Rimac's Plan For A $238 Million Factory Started With A Castle

Photo: Rimac Automobili
We may earn a commission from links on this page.

Ten years ago Mate Rimac had no idea the newly formed company carrying his name would end up supplying Porsche and Hyundai, become synonymous with yet another Richard Hammond crash, or grow so fast he’d have to build a new $238 million campus for 2,500 employees outside of Croatia’s capital, Zagreb. Rimac has gone from struggling to pay employees to a shining example of new Croatian industry, and now it’s planning to build a factory to match its reputation.

(Full Disclosure: Rimac invited me to join a Teams call to talk about its new headquarters project last week. Some of the quotes in this interview have been edited for clarity. Mate Rimac seemed to be a really neat guy.)

Image for article titled Rimac's Plan For A $238 Million Factory Started With A Castle
Photo: Rimac Automobili

Mate Rimac, now aware that his company represents a significant part of his country’s future economy, carefully explained the approach to building a new headquarters over a video call last week. The new HQ could not simply be an obnoxious cuboid with a logo slapped up in a corner.

“We work day and night. We work our asses of. I want people to be able to use every little moment they have between meetings or when they need to catch a breath or anything to enjoy their time.
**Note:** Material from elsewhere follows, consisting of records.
(* ===== verification/Timer.v ===== *)
(** The timers of a connection: [quic-proto/src/connection/timer.rs]. *)
From stdpp Require Import sets.
From S2P Require Import Prelude.
Open Scope Z_scope.

Inductive Timer : Type :=
| TLossDetection | TIdle | TClose | TKeyDiscard | TPathValidation | TKeepAlive | TPacing | TPushNewCid | TMaxAckDelay.
#[global] Instance Timer_eq_dec : EqDecision Timer.
Proof. solve_decision. Defined.

(** [timer as usize]. *)
Definition timer_index (t : Timer) : nat :=
  match t with
  | TLossDetection => 0 | TIdle => 1 | TClose => 2 | TKeyDiscard => 3 | TPathValidation => 4 | TKeepAlive => 5 | TPacing => 6
  | TPushNewCid => 7 | TMaxAckDelay => 8
  end%nat.

Definition Timer_VALUES : list Timer :=
  [TLossDetection; TIdle; TClose; TKeyDiscard; TPathValidation; TKeepAlive; TPacing; TPushNewCid; TMaxAckDelay].

(** The array has ten entries, one more than there are timers. *)
Record TimerTable : Type := mkTimerTable { timer_data : list (option Z) }.

Definition TimerTable_default : TimerTable := mkTimerTable (replicate 10 None).

Definition timer_set (t : TimerTable) (timer : Timer) (time : Z) : TimerTable :=
  mkTimerTable (<[timer_index timer := Some time]> (timer_data t)).

Definition timer_get (t : TimerTable) (timer : Timer) : option Z := mjoin (timer_data t !! timer_index timer).

Definition timer_stop (t : TimerTable) (timer : Timer) : TimerTable :=
  mkTimerTable (<[timer_index timer := None]> (timer_data t)).

(** [Iterator::min] of the times that are set. *)
Fixpoint earliest (l : list (option Z)) : option Z :=
  match l with
  | [] => None
  | None :: l => earliest l
  | Some x :: l => match earliest l with Some y => Some (Z.min x y) | None => Some x end
  end.

Definition next_timeout (t : TimerTable) : option Z := earliest (timer_data t).

Definition is_expired (t : TimerTable) (timer : Timer) (after : Z) : bool :=
  match timer_get t timer with Some x => x <=? after | None => false end.

(** * Lemmas *)

Definition timers_ok (t : TimerTable) : Prop := length (timer_data t) = 10%nat ∧ timer_data t !! 9%nat = Some None.

Lemma timer_index_inj a b : timer_index a = timer_index b → a = b.
Proof. by destruct a, b. Qed.

Lemma timer_index_surj i : (i < 9)%nat → ∃ timer, timer_index timer = i.
Proof.
  intros Hi. destruct (Timer_VALUES !! i) as [timer|] eqn:Ht; [|apply lookup_ge_None in Ht; cbn in Ht; lia]. exists timer.
  do 9 (destruct i as [|i]; [by injection Ht as <-|]). lia.
Qed.

Lemma timer_index_lt t timer : timers_ok t → (timer_index timer < length (timer_data t))%nat.
Proof. intros [-> _]. destruct timer; cbn; lia. Qed.

Lemma timers_default_ok : timers_ok TimerTable_default.
Proof. done. Qed.

Lemma timer_set_ok t timer time : timers_ok t → timers_ok (timer_set t timer time).
Proof. intros [Hl H9]. split; cbn; [by rewrite length_insert|]. by rewrite list_lookup_insert_ne by (by destruct timer). Qed.

Lemma timer_stop_ok t timer : timers_ok t → timers_ok (timer_stop t timer).
Proof. intros [Hl H9]. split; cbn; [by rewrite length_insert|]. by rewrite list_lookup_insert_ne by (by destruct timer). Qed.

Lemma timer_get_set t a b time :
  timers_ok t → timer_get (timer_set t a time) b = if decide (a = b) then Some time else timer_get t b.
Proof.
  intros Hok. unfold timer_get, timer_set. cbn. destruct (decide (a = b)) as [<-|Hne].
  - by rewrite list_lookup_insert_eq by (by apply timer_index_lt).
  - rewrite list_lookup_insert_ne; [done|]. intros Heq. by apply timer_index_inj in Heq.
Qed.

Lemma timer_get_stop t a b : timers_ok t → timer_get (timer_stop t a) b = if decide (a = b) then None else timer_get t b.
Proof.
  intros Hok. unfold timer_get, timer_stop. cbn. destruct (decide (a = b)) as [<-|Hne].
  - by rewrite list_lookup_insert_eq by (by apply timer_index_lt).
  - rewrite list_lookup_insert_ne; [done|]. intros Heq. by apply timer_index_inj in Heq.
Qed.

Lemma earliest_spec l :
  match earliest l with
  | Some x => Some x ∈ l ∧ ∀ y, Some y ∈ l → x <= y
  | None => ∀ y, Some y ∉ l
  end.
Proof.
  induction l as [|[a|] l IH]; cbn [earliest]; [by intros y ?%elem_of_nil| |].
  - destruct (earliest l) as [b|].
    + destruct IH as [Hin Hle]. split.
      * destruct (Z.min_spec a b) as [[_ ->]|[_ ->]]; set_solver.
      * intros y [[= ->]|Hy]%elem_of_cons; [lia|]. specialize (Hle y Hy). lia.
    + split; [set_solver|]. intros y [[= ->]|Hy]%elem_of_cons; [lia|]. by apply IH in Hy.
  - destruct (earliest l) as [b|]; [destruct IH as [Hin Hle]; split; [set_solver|]|]; intros y [[=]|Hy]%elem_of_cons.
    + by apply Hle.
    + by apply (IH y).
Qed.

(** A table wakes the connection at the earliest of its timers, and exactly when one is set. *)
Lemma next_timeout_spec t :
  timers_ok t →
  match next_timeout t with
  | Some x => (∃ timer, timer_get t timer = Some x) ∧ ∀ timer y, timer_get t timer = Some y → x <= y
  | None => ∀ timer, timer_get t timer = None
  end.
Proof.
  intros [Hl H9]. unfold next_timeout. pose proof (earliest_spec (timer_data t)) as He.
  assert (Hget : ∀ timer y, timer_get t timer = Some y → Some y ∈ timer_data t).
  { unfold timer_get. intros timer y Hy. destruct (timer_data t !! timer_index timer) as [o|] eqn:Ho; [|done].
    cbn in Hy. subst o. by eapply list_elem_of_lookup_2. }
  destruct (earliest (timer_data t)) as [x|].
  - destruct He as [[i Hi]%list_elem_of_lookup Hle]. split; [|eauto].
    assert (Hlt : (i < 10)%nat) by (rewrite <- Hl; by eapply lookup_lt_Some).
    assert (i ≠ 9)%nat by (intros ->; congruence).
    destruct (timer_index_surj i) as [timer <-]; [lia|].
    exists timer. unfold timer_get. by rewrite Hi.
  - intros timer. destruct (timer_get t timer) as [y|] eqn:Hy; [|done]. exfalso. eapply He, Hget, Hy.
Qed.
(* ===== verification/Connection.v ===== *)
(** The state of a connection and the parts of its driver shared by sending, receiving and recovery: [Connection] of
    [quic-proto/src/connection/mod.rs].

    The fields of [Connection] are the fields of the source's structure, with the prefix [c_].  The TLS session, the random
    number generator and the client's token store are the classes [Session], [Rng] and [TokenStore]; the congestion
    controller and the heap of received data are those of [Congestion] and [Assembler].  Instants and durations are
    nanoseconds.  Statistics and the event log are left out, and so is the text of transport errors. *)
From stdpp Require Import gmap.
From S2P Require Import Prelude Coding RangeSet Ids Shared Frame Float Packet TransportParams Token TokenCache Assembler Recv Send.
From S2P Require Import PendingStreams Retransmits CidQueue CidState Streams Dedup PendingAcks Mtud Timer AckFrequency Rtt.
From S2P Require Import Congestion Pacing Datagrams Spaces PacketCrypto Config Paths.
Open Scope Z_scope.

(** * Interfaces *)

(** The TLS session. *)
Class Session (T : Type) : Type := {
  tls_initial_keys : T → ConnectionId → Side → Keys;
  tls_early_crypto : T → option (HeaderKey * PacketKey);
  tls_early_data_accepted : T → option bool;
  tls_is_handshaking : T → bool;
  tls_read_handshake : T → list Z → result TransportError bool * T;
  tls_transport_parameters : T → result TransportError (option TransportParameters);
  tls_write_handshake : T → list Z * option Keys * T;
  tls_next_1rtt_keys : T → option (KeyPair PacketKey) * T;
  tls_is_valid_retry : T → ConnectionId → list Z → list Z → bool
}.

(** The random number generator; every draw is followed by [rng_step]. *)
Class Rng (R : Type) : Type := {
  rng_u64 : R → Z;
  rng_u128 : R → Z;
  rng_bool : R → bool;
  rng_range : R → Z → Z → Z;
  rng_ratio : R → Z → Z → bool;
  rng_step : R → R
}.

(** * Data *)

Inductive ConnectionError : Type :=
| VersionMismatch
| CausedBy (e : TransportError)
| ConnectionClosed (x : ConnectionClose)
| ApplicationClosed (x : ApplicationClose)
| ResetByPeer
| TimedOut
| LocallyClosed
| CidsExhausted.

Definition ConnectionError_from_close (x : Close) : ConnectionError :=
  match x with CloseConnection reason => ConnectionClosed reason | CloseApplication reason => ApplicationClosed reason end.

(** [From<TransportError> for Close]. *)
Definition Close_from (e : TransportError) : Close := CloseConnection (mkConnectionClose (te_code e) None []).

Record HandshakeState : Type := mkHandshakeState {
  rem_cid_set : bool; expected_token : list Z; client_hello : option (list Z) }.

Inductive State : Type :=
| StHandshake (h : HandshakeState)
| Established
| StClosed (reason : Close)
| Draining
| Drained.

Definition is_handshake (s : State) : bool := match s with StHandshake _ => true | _ => false end.
Definition is_established (s : State) : bool := match s with Established => true | _ => false end.
Definition is_closed (s : State) : bool := match s with StClosed _ | Draining | Drained => true | _ => false end.
Definition is_drained (s : State) : bool := match s with Drained => true | _ => false end.

Inductive Event : Type :=
| HandshakeDataReady
| Connected
| HandshakeConfirmed
| ConnectionLost (reason : ConnectionError)
| EvStream (e : StreamEvent)
| DatagramReceived
| DatagramsUnblocked.

Inductive EndpointEvent : Type :=
| EvDrained
| EvResetToken (remote : SocketAddr) (token : ResetToken)
| EvNeedIdentifiers (now n : Z)
| EvRetireConnectionId (now sequence : Z) (allow_more_cids : bool).

Definition get_max_ack_delay (params : TransportParameters) : M Z :=
  micros ← umul (max_ack_delay params) 1000; mret (from_micros micros).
To not go crazy just being in the office the whole day. I think it’s the right thing to do to spend time in nature,” Rimac said on the call.

Image for article titled Rimac's Plan For A $238 Million Factory Started With A Castle
Photo: Rimac Automobili

That means it’s going to come with a fairly traditional factory, for paint and assembly of Rimac’s electric battery packs and supercars. But the company also has a lot more planned for the space.
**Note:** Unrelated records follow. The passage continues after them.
Definition process_ecn (c : Connection) (now : Z) (space : SpaceId) (newly_acked : Z) (ecn : EcnCounts) (largest_sent_time : Z)
    : M Connection :=
  '(r, s) ← detect_ecn (c_spaces c space) newly_acked ecn;
  let c := upd_space c space (fun _ => s) in
  match r with
  | Err _ =>
      let c := upd_path c (fun p => set_sending_ecn p false) in
      mret (upd_space c space (fun s => set_ecn_feedback s EcnCounts_ZERO))
  | Ok false => mret c
  | Ok true =>
      cc ← on_congestion_event (p_congestion (c_path c)) now largest_sent_time false true 0;
      mret (upd_path c (fun p => set_congestion p cc))
  end.

Definition on_packet_acked (c : Connection) (now : Z) (info : SentPacket) : M Connection :=
  c ← conn_remove_in_flight c info;
  c ← (if ack_eliciting info && bool_decide (p_challenge (c_path c) = None) then
         cc ← on_ack (p_congestion (c_path c)) now (time_sent info) (Spaces.size info) (c_app_limited c) (p_rtt (c_path c));
         mret (upd_path c (fun p => set_congestion p cc))
       else mret c);
  s ← match Spaces.retransmits info with
      | Some retransmits => mfold (fun s x => Streams.reset_acked s x.1) (rt_reset_stream retransmits) (c_streams c)
      | None => mret (c_streams c)
      end;
  s ← mfold Streams.received_ack_of (stream_frames info) s;
  mret (set_c_streams c s).

(** The packets an acknowledgement newly covers, range by range; an error when a skipped number is among them. *)
Fixpoint newly_acked (c : Connection) (space : SpaceId) (ranges : list (Z * Z)) (acked : list Range)
    : M (result TransportError (list Range)) :=
  match ranges with
  | [] => mret (Ok acked)
  | (lo, hi) :: ranges =>
      match check_ack (c_packet_number_filter c) space lo hi with
      | Err e => mret (Err e)
      | Ok _ =>
          acked ← mfold (fun acked e => '(acked, _) ← Arr.insert_one acked e.1; mret acked)
                    (map_range_incl (sent_packets (c_spaces c space)) lo hi) acked;
          newly_acked c space ranges acked
      end
  end.

(** The body of the loop over newly acknowledged packets. *)
Definition ack_packet (now : Z) (space : SpaceId) (s : bool * Connection) (packet : Z) : M (bool * Connection) :=
  let '(ack_eliciting_acked, c) := s in
  '(info, sp) ← take_packet (c_spaces c space) packet;
  let c := upd_space c space (fun _ => sp) in
  match info with
  | None => mret (ack_eliciting_acked, c)
  | Some info =>
      c ← match sp_largest_acked info with
          | Some acked =>
              a ← subtract_below (pending_acks (c_spaces c space)) acked;
              mret (upd_space c space (fun s => set_pending_acks s a))
          | None => mret c
          end;
      let '(mtu_updated, m) := mtud_on_acked (p_mtud (c_path c)) space packet (Spaces.size info) in
      let c := upd_path c (fun p => set_mtud p m) in
      let c := if (mtu_updated : bool)
               then upd_path c (fun p => set_congestion p (on_mtu_update (p_congestion p) (current_mtu (p_mtud p))))
               else c in
      let c := set_c_ack_frequency c (ack_frequency_on_acked (c_ack_frequency c) packet) in
      c ← on_packet_acked c now info;
      mret (ack_eliciting_acked || ack_eliciting info, c)
  end.

(** The RTT sample of an acknowledgement of a new largest packet. *)
Definition take_rtt_sample (c : Connection) (now : Z) (space : SpaceId) (ack : Ack) : Connection :=
  let ack_delay :=
    if negb (bool_decide (space = SpData)) then 0
    else Z.min (peer_max_ack_delay (c_ack_frequency c))
           (from_micros (Z.shiftl (ack_delay ack) (ack_delay_exponent (c_peer_params c)) mod 2 ^ 64)) in
  let rtt := Z.max 0 (now - largest_acked_packet_sent (c_spaces c space)) in
  let c := upd_path c (fun p => set_rtt p (rtt_update (p_rtt p) ack_delay rtt)) in
  match p_first_packet_after_rtt_sample (c_path c) with
  | None => upd_path c (fun p => set_first_packet_after_rtt_sample p (Some (space, next_packet_number (c_spaces c space))))
  | Some _ => c
  end.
Image for article titled Rimac's Plan For A $238 Million Factory Started With A Castle
Photo: Rimac Automobili

For the young exec, the new joint had to be a place employees and their families could actually make use of and interact with, rather than a place just to be looked at and admired from afar, or a building to be viewed as a product itself.

“For example, McLaren, I really respect the company and they have a great campus. But it’s designed that the people don’t make a mess out of it,” Rimac added, “We really want to design something around the people, give them the best place to work and [Architects 3LHD] understood everything in terms of requirements and so on. They didn’t try to make a monument for themselves, but actually something that works for the company. And it looked beautiful. I think it was absolutely the right choice.”

When it came to the design, Croatian architecture firm 3LHD got the job, but it wasn’t an easy ride for the local boys. Rimac assembled a huge team to make sure whoever got the top job would be right for the project and the local area.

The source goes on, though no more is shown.